REQUIRED WORK >>
Beginning with the opening line, set down each line of the material below exactly, stopping once the line with "rewrite Hlist in" is done.

EXERCISE MATERIALS >>

(** A path is read as it was written: fields joined by dots and indices in
    brackets, as long as it has a segment, no field is blank or holds a dot or
    a bracket, no index exceeds a [usize], and the text does not begin with the
    dollar that stands for the root. *)
Theorem json_path_roundtrip (segments : list JsonPathSegment.t) (Hsome : segments <> [])
    (Hok : Forall segment_ok segments) (Hroot : strip_prefix (print_path segments) "$" = None) :
  parse_json_path_segments (print_path segments) = Ok segments.
Proof.
  assert (strip_root (print_path segments) = print_path segments) as Hstrip.
  { unfold strip_root. rewrite Hroot. destruct (strip_prefix (print_path segments) "$.") eqn:H; [|done].
    apply strip_prefix_Some in H. rewrite H in Hroot.
    change ("$." +:+ s) with ("$" +:+ ("." +:+ s)) in Hroot. by rewrite strip_prefix_app in Hroot. }
  unfold parse_json_path_segments. cbv zeta. rewrite Hstrip. unfold print_path.
  rewrite chars_concat_lead by by apply print_chars_lead.
  rewrite parse_segments_printed by done. cbn [mbind result_bind].
  by rewrite bool_decide_eq_false_2.
Qed.

(** ** Witnesses *)

Module FetchSamples.
#[local] Existing Instance toy_externals.
#[local] Existing Instance StrategySamples.toy_libs.
#[local] Existing Instance HouseSamples.toy_cost.
#[local] Existing Instance HouseSamples.toy_platform.

(** Every call asks for a page of a host that is not on the list. *)
#[local] Instance toy_fetch_libs : HttpFetchLibs := {
  http_fetch_args_from_str text := Ok (HttpFetchArgs.mk text None None);
  build_regex pattern := Ok (fun line => contains line pattern);
}.

Definition house : House.t :=
  write_domains (fun _ => {["example.org"]}) (HouseSamples.house_of (fun snapshot => snapshot)).

Lemma not_listed : ~ host_allowed "https://evil.test/example.org" house.
Proof.
  intros (host & Hhost & Hlisted). vm_compute in Hhost. injection Hhost as <-.
  destruct Hlisted as (domain & Hdomain & Hcovers); [by vm_compute|].
  assert (list_allowed_http_domains house = ["example.org"]) as Hlist by (by vm_compute).
  rewrite Hlist in Hdomain. apply list_elem_of_singleton in Hdomain as ->.
  destruct Hcovers as [[=]|[subdomain Hcovers]]. pose proof (ends_with_app subdomain ".example.org") as Hends.
  change ("evil.test" = subdomain +:+ ".example.org") in Hcovers. rewrite <-Hcovers in Hends.
  vm_compute in Hends. discriminate Hends.
Qed.

(** A platform on which every request would end the call. *)
Definition trapping : OutcallPlatform := {|
  http_request _ := fun _ => Trap;
  canister_liquid_cycle_balance _ := (10 ^ 15)%N;
|}.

EXERCISE OUTPUT >>
(** A path is read as it was written: fields joined by dots and indices in
    brackets, as long as it has a segment, no field is blank or holds a dot or
    a bracket, no index exceeds a [usize], and the text does not begin with the
    dollar that stands for the root. *)
Theorem json_path_roundtrip (segments : list JsonPathSegment.t) (Hsome : segments <> [])
    (Hok : Forall segment_ok segments) (Hroot : strip_prefix (print_path segments) "$" = None) :
  parse_json_path_segments (print_path segments) = Ok segments.
Proof.
  assert (strip_root (print_path segments) = print_path segments) as Hstrip.
  { unfold strip_root. rewrite Hroot. destruct (strip_prefix (print_path segments) "$.") eqn:H; [|done].
    apply strip_prefix_Some in H. rewrite H in Hroot.
    change ("$." +:+ s) with ("$" +:+ ("." +:+ s)) in Hroot. by rewrite strip_prefix_app in Hroot. }
  unfold parse_json_path_segments. cbv zeta. rewrite Hstrip. unfold print_path.
  rewrite chars_concat_lead by by apply print_chars_lead.
  rewrite parse_segments_printed by done. cbn [mbind result_bind].
  by rewrite bool_decide_eq_false_2.
Qed.

(** ** Witnesses *)

Module FetchSamples.
#[local] Existing Instance toy_externals.
#[local] Existing Instance StrategySamples.toy_libs.
#[local] Existing Instance HouseSamples.toy_cost.
#[local] Existing Instance HouseSamples.toy_platform.

(** Every call asks for a page of a host that is not on the list. *)
#[local] Instance toy_fetch_libs : HttpFetchLibs := {
  http_fetch_args_from_str text := Ok (HttpFetchArgs.mk text None None);
  build_regex pattern := Ok (fun line => contains line pattern);
}.

Definition house : House.t :=
  write_domains (fun _ => {["example.org"]}) (HouseSamples.house_of (fun snapshot => snapshot)).

Lemma not_listed : ~ host_allowed "https://evil.test/example.org" house.
Proof.
  intros (host & Hhost & Hlisted). vm_compute in Hhost. injection Hhost as <-.
  destruct Hlisted as (domain & Hdomain & Hcovers); [by vm_compute|].
  assert (list_allowed_http_domains house = ["example.org"]) as Hlist by (by vm_compute).
  rewrite Hlist in Hdomain. apply list_elem_of_singleton in Hdomain as ->.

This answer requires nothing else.